To prevent this, search engine optimizers use redirects or, in technical jargon, 301 redirects and use them to refer to a suitable, new URL. The users will not receive a 404 error message when calling up the old URL, instead the page of the stored redirect opens. And search engines can transfer the “strength” of the old URL to the redirected URL, as long as the redirect target deals with the same topics and content.
Missing redirects are one of the biggest and sharpest mistakes in website relaunches when ranking losses are recorded. Forwarding should always be made and kept up to date.
Pagespeed optimization for fast loading times
With OnPage optimization, good search engine optimizers also keep an eye on the page load time of each individual subpage. The so-called page speed optimization is about sending mobile users in particular a fast page with the smallest possible amount of data. Pagespeed has meanwhile become its own ranking factor and is particularly advantageous for mobile users.
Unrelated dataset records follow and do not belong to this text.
(* ===== verification/LinearizeAccuracy.v ===== *)
(** * LinearizeAccuracy: the machine reading against the exact one

    At IEEE numbers the task computes [v * (1 + c * v)] as NumPy does on a
    float32 array and a Python float. When the coefficient fits float32
    it is converted to binary32, and the two products and the sum are
    binary32 operations: four rounded steps. When it is a finite number
    beyond float32 the pixel is widened, the three operations are those of
    binary64 and the result is converted to binary32 ([wide_correction]).
    Both ways provide the interface [RoundingModel] of LinearizeModel.v
    ([ieee_rounding_model], by the lemmas of IeeeValue.v and [wide_error]),
    and this file relates what a run leaves in a pixel to the exact
    numbers, with IeeeRange.v and IeeeCompare.v:

    - whenever the corrected pixel is a finite number, its distance to the
      polynomial [V + C * V^2] of the task's documentation, on the exact
      values [V] and [C] of the pixel and of the coefficient, is at most
      [3 * u * |V| * (1 + 2 * |C * V|) + eta * (1 + 2 * |V| + 2 * V^2)] with
      [u = 2^-24] and [eta = 2^-150] ([linearize_error]);
    - with a pixel and a coefficient up to [2 ^ 40] in magnitude the
      coefficient fits float32 ([fits_in_range]) and no step overflows
      ([linearize_in_range]), and beyond the range a step can
      ([linearize_overflows]);
    - a coefficient that is not a finite number gives the same pixel both
      ways ([nonfinite_either_way]);
    - the mask gains the SUSPECT bits exactly when the exact value of the
      pixel is above a positive threshold ([new_mask_exact]);
    - the comparison by which the unit test computes the mask it expects
      is the detection when the threshold is a binary32 number
      ([ieee_gt_representable]).

    [ieee_run_pixel_accuracy] and [ieee_run_mask_exact] state this of the
    pixels of a run. *)

From Stdlib Require Import ZArith NArith QArith Qabs Lia Lqa Psatz SpecFloat.
From stdpp Require Import base tactics option list strings gmap.
From S2P Require Import Prelude Numerics Ieee IeeeRound IeeeValue IeeeCompare IeeeRange.
From S2P Require Import Image PipeBase.
From S2P Require Import Camera Linearize LinearizeModel Fixtures LinearizeSpec LinearizeTest.
From S2P Require Import LinearizeNumerics.

Import ProportionalLinearizeTask.

Local Open Scope Q_scope.

(** The unit roundoff and the underflow unit of the pixel format. *)
Definition u32 : Q := unit_roundoff prec32.
Definition eta32 : Q := underflow_unit prec32 emax32.

(** The units of the coefficient format. *)
Definition u64 : Q := unit_roundoff prec64.
Definition eta64 : Q := underflow_unit prec64 emax64.

(** The correction computed in the operations of binary64 on the widened
    pixel: what [linearize] converts to binary32 when the coefficient is
    beyond float32. *)
Definition wide_correction (c : binary64) (v : binary32) : binary64 :=
  SFmul prec64 emax64 (b32_to_b64 v)
    (SFadd prec64 emax64 (SFone prec64 emax64) (SFmul prec64 emax64 c (b32_to_b64 v))).

(** The bound on the error of the correction of a pixel of value [V] with
    the square coefficient [C]. *)
Definition linearize_bound (C V : Q) : Q := model_bound u32 eta32 C V.

(** Pixels and coefficients up to [range_limit] in magnitude, [2 ^ 40], are
    shown not to overflow. *)
Definition range_limit : Q := pow2 40.

(** An amplifier with the square coefficient of the task's test, [1e-5] as
    a Python float, over the image of [IeeeDemo]. *)
Module AccuracyDemo.

Definition coeffs : list binary64 := [squareCoeff_b64; IeeeDemo.zero; IeeeDemo.zero].

Definition state : State binary64 binary32 := IeeeDemo.state coeffs.

(** The same amplifier with the threshold 2. *)
Definition flagging_coeffs : list binary64 := [squareCoeff_b64; IeeeDemo.zero; b64_of_Z 2].

Definition flagging : State binary64 binary32 := IeeeDemo.state flagging_coeffs.

(** The binary32 number [2 ^ 100]. *)
Definition large : binary32 := S754_finite false 8388608 77.

End AccuracyDemo.

(** ** The four steps at binary32 *)

Lemma u32_small : 0 <= u32 /\ u32 <= 1 # 8 /\ 0 <= eta32.
Proof. by vm_compute. Qed.

(** The coefficient narrowed to binary32 is the coefficient rounded. *)
Lemma to_pixel_error (c : binary64) :
  is_finite (b64_to_b32 c) = true ->
  rounded_from prec32 emax32 (SF2Q (b64_to_b32 c)) (SF2Q c) /\
  valid_binary prec32 emax32 (b64_to_b32 c) = true.
Proof.
  destruct c as [s|s| |s m e]; try done; simpl b64_to_b32.
  intros Hfin. split; [by apply binary_round_rounded|].
  by apply (binary_round_error prec32 emax32).
Qed.

Lemma p_one_value :
  SF2Q (SFone prec32 emax32) == 1 /\ valid_binary prec32 emax32 (SFone prec32 emax32) = true.
Proof. by vm_compute. Qed.

(** The correction with a coefficient that fits float32, in the
    operations of binary32. *)
Lemma linearize_ieee (c : binary64) (v : binary32) :
  fits_float32 c = true ->
  linearize c v =
  SFmul prec32 emax32 v
    (SFadd prec32 emax32 (SFone prec32 emax32) (SFmul prec32 emax32 (b64_to_b32 c) v)).
Proof. intros Hf. unfold linearize. change (fits c) with (fits_float32 c). by rewrite Hf. Qed.

(** The correction with a coefficient beyond float32, computed at binary64
    and converted. *)
Lemma linearize_wide (c : binary64) (v : binary32) :
  fits_float32 c = false -> linearize c v = b64_to_b32 (wide_correction c v).
Proof. intros Hf. unfold linearize. change (fits c) with (fits_float32 c). by rewrite Hf. Qed.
Whether a search engine optimizer can carry out a page speed optimization as such depends on several factors. The aim is not for the search engine optimizer to implement a page speed optimization, but for it to be passed on to the relevant front-end technician of the website.
For mobile users in particular, it is essential to receive a user-friendly version of a website. If a website is not “responsive”, the search engine optimizer will point this out. A mobile-friendly website is actually a ranking factor for mobile users.
In the same way, the search engine optimizer can also see which content is actually required for mobile devices or which can be left out. Professional optimization measures can even go into the area of responsive content, in which shortened versions and texts are delivered to mobile users without reducing the information content.
Duplicate content avoidance
If the same content is found on different subpages, this is known as duplicate content. Duplicate content is a problem for search engines because they don’t know which page to rank now. At the same time, the entire internal link strength blurs with every duplicate content page.
With OnPage optimization, it is essential that each subpage only appears once and that no duplicate content can form. This is exactly what is checked and carried out during an OnPage optimization.
The appearance of duplicate content is usually one of the bigger reasons why a website or individual subpages do not rank well in search engines – and thus one of the greatest optimization levers in OnPage optimization.